__Problem details__:
In the entries below, find the line with "Context (Hc : caps c1 c2 w)." and print exactly every line from there up to and including the line with "(forall b d", with no other lines.

__Supplied data__:
(* ===== verification/DecodeMono.v ===== *)
(** Snapshot monotonicity of the decoder: the decode of the first [k] bytes of a
    frame is either blamed on the capture or is the decode of the whole frame.
    The proof is a simulation between the run on [take k frame] and the run on
    [frame], one rule per primitive of the decoder monad. *)
From S2P Require Export DecodeProps.

Section Mono.
Context (buf : bytes) (Hbuf : Forall is_byte buf) (k : nat) (Hk : (k <= length buf)%nat).
Abbreviation small := (take k buf).

(** The two spans differ only in [cap]. *)
Definition caps (c1 c2 w : Z) : Prop := 0 <= c1 <= c2 /\ c2 <= w <= SIZE_MAX.

(** [m1] on the snapshot either ends as [T] says, blamed on the capture, or is
    matched by [m2] on the frame with the same result and the same packet. *)
Definition rwp {A} (m1 m2 : D A) (T : A -> packet_info -> Prop)
           (p w c1 c2 : Z) (pi : packet_info) : Prop :=
  forall a d1, m1 (DState (Span p c1 w) pi) = Some (a, d1) ->
    T a (ds_pi d1) \/
    exists p' w' c1' c2' pi', d1 = DState (Span p' c1' w') pi' /\
      m2 (DState (Span p c2 w) pi) = Some (a, DState (Span p' c2' w') pi') /\
      caps c1' c2' w'.

Section Rules.
Context {A : Type} (T : A -> packet_info -> Prop) (p w c1 c2 : Z) (pi : packet_info).
Context (Hc : caps c1 c2 w).

Lemma rwp_ret a : rwp (mret a) (mret a) T p w c1 c2 pi.
Proof. intros b d [= <- <-]. right. by exists p, w, c1, c2, pi. Qed.

Lemma rwp_trunc (a : A) m2 : T a pi -> rwp (mret a) m2 T p w c1 c2 pi.
Proof. intros HT b d [= <- <-]. by left. Qed.

Lemma rwp_ret_bind {B} (b : B) (k1 k2 : B -> D A) :
  rwp (k1 b) (k2 b) T p w c1 c2 pi ->
  rwp (mret b ≫= k1) (mret b ≫= k2) T p w c1 c2 pi.
Proof. done. Qed.

Lemma rwp_assoc {B C} (m1 m2 : D C) (f1 f2 : C -> D B) (k1 k2 : B -> D A) :
  rwp (m1 ≫= fun c => f1 c ≫= k1) (m2 ≫= fun c => f2 c ≫= k2) T p w c1 c2 pi ->
  rwp ((m1 ≫= f1) ≫= k1) ((m2 ≫= f2) ≫= k2) T p w c1 c2 pi.
Proof.
  unfold rwp, mbind, D_bind. intros H a d.
  specialize (H a d). destruct (m1 _) as [[c e]|]; [|done].
  intros E. destruct (H E) as [HT|(p'&w'&c1'&c2'&pi'&?&E2&?)]; [by left|].
  right. exists p', w', c1', c2', pi'. split; [done|]. split; [|done].
  by destruct (m2 _) as [[]|].
Qed.

Lemma rwp_bind {B} (T' : B -> packet_info -> Prop) (m1 m2 : D B) (k1 k2 : B -> D A) :
  rwp m1 m2 T' p w c1 c2 pi ->
  (forall b d a e, T' b (ds_pi d) -> k1 b d = Some (a, e) -> T a (ds_pi e)) ->
  (forall b p' w' c1' c2' pi', caps c1' c2' w' ->
     rwp (k1 b) (k2 b) T p' w' c1' c2' pi') ->
  rwp (m1 ≫= k1) (m2 ≫= k2) T p w c1 c2 pi.
Proof.
  unfold rwp at 1 3, mbind, D_bind. intros H HT Hk' a d.
  destruct (m1 _) as [[b e]|]; [|done]. intros E.
  destruct (H b e eq_refl) as [Hb|(p'&w'&c1'&c2'&pi'&->&->&Hc')].
  - left. by eapply HT.
  - exact (Hk' _ _ _ _ _ _ Hc' a d E).
Qed.

Lemma rwp_get_span (k1 k2 : span -> D A) :
  rwp (k1 (Span p c1 w)) (k2 (Span p c2 w)) T p w c1 c2 pi ->
  rwp (get_span ≫= k1) (get_span ≫= k2) T p w c1 c2 pi.
Proof. done. Qed.

Lemma rwp_get_pi (k1 k2 : packet_info -> D A) :
  rwp (k1 pi) (k2 pi) T p w c1 c2 pi ->
  rwp (get_pi ≫= k1) (get_pi ≫= k2) T p w c1 c2 pi.
Proof. done. Qed.

Lemma rwp_modify f (k1 k2 : unit -> D A) :
  rwp (k1 tt) (k2 tt) T p w c1 c2 (f pi) ->
  rwp (modify_pi f ≫= k1) (modify_pi f ≫= k2) T p w c1 c2 pi.
Proof. done. Qed.

Lemma rwp_if (b : bool) (x1 y1 x2 y2 : D A) :
  (b = true -> rwp x1 x2 T p w c1 c2 pi) -> (b = false -> rwp y1 y2 T p w c1 c2 pi) ->
  rwp (if b then x1 else y1) (if b then x2 else y2) T p w c1 c2 pi.
Proof. destruct b; auto. Qed.

(** A test of [cap] whose failure blames the capture. *)
Lemma rwp_cap_if (n : Z) (r : A) (k1 k2 : D A) :
  T r pi -> (n <= c1 -> rwp k1 k2 T p w c1 c2 pi) ->
  rwp (RETURN_IF n >? c1 WITH r;; k1) (RETURN_IF n >? c2 WITH r;; k2) T p w c1 c2 pi.
Proof.
  pose proof Hc as [Hc1 Hc2]. intros HT H. rewrite !Z.gtb_ltb.
  destruct (Z.ltb_spec c1 n); [by apply rwp_trunc|].
  destruct (Z.ltb_spec c2 n); [lia|auto].
Qed.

__Exercise response__:
Context (Hc : caps c1 c2 w).

Lemma rwp_ret a : rwp (mret a) (mret a) T p w c1 c2 pi.
Proof. intros b d [= <- <-]. right. by exists p, w, c1, c2, pi. Qed.

Lemma rwp_trunc (a : A) m2 : T a pi -> rwp (mret a) m2 T p w c1 c2 pi.
Proof. intros HT b d [= <- <-]. by left. Qed.

Lemma rwp_ret_bind {B} (b : B) (k1 k2 : B -> D A) :
  rwp (k1 b) (k2 b) T p w c1 c2 pi ->
  rwp (mret b ≫= k1) (mret b ≫= k2) T p w c1 c2 pi.
Proof. done. Qed.

Lemma rwp_assoc {B C} (m1 m2 : D C) (f1 f2 : C -> D B) (k1 k2 : B -> D A) :
  rwp (m1 ≫= fun c => f1 c ≫= k1) (m2 ≫= fun c => f2 c ≫= k2) T p w c1 c2 pi ->
  rwp ((m1 ≫= f1) ≫= k1) ((m2 ≫= f2) ≫= k2) T p w c1 c2 pi.
Proof.
  unfold rwp, mbind, D_bind. intros H a d.
  specialize (H a d). destruct (m1 _) as [[c e]|]; [|done].
  intros E. destruct (H E) as [HT|(p'&w'&c1'&c2'&pi'&?&E2&?)]; [by left|].
  right. exists p', w', c1', c2', pi'. split; [done|]. split; [|done].
  by destruct (m2 _) as [[]|].
Qed.

Lemma rwp_bind {B} (T' : B -> packet_info -> Prop) (m1 m2 : D B) (k1 k2 : B -> D A) :
  rwp m1 m2 T' p w c1 c2 pi ->
  (forall b d a e, T' b (ds_pi d) -> k1 b d = Some (a, e) -> T a (ds_pi e)) ->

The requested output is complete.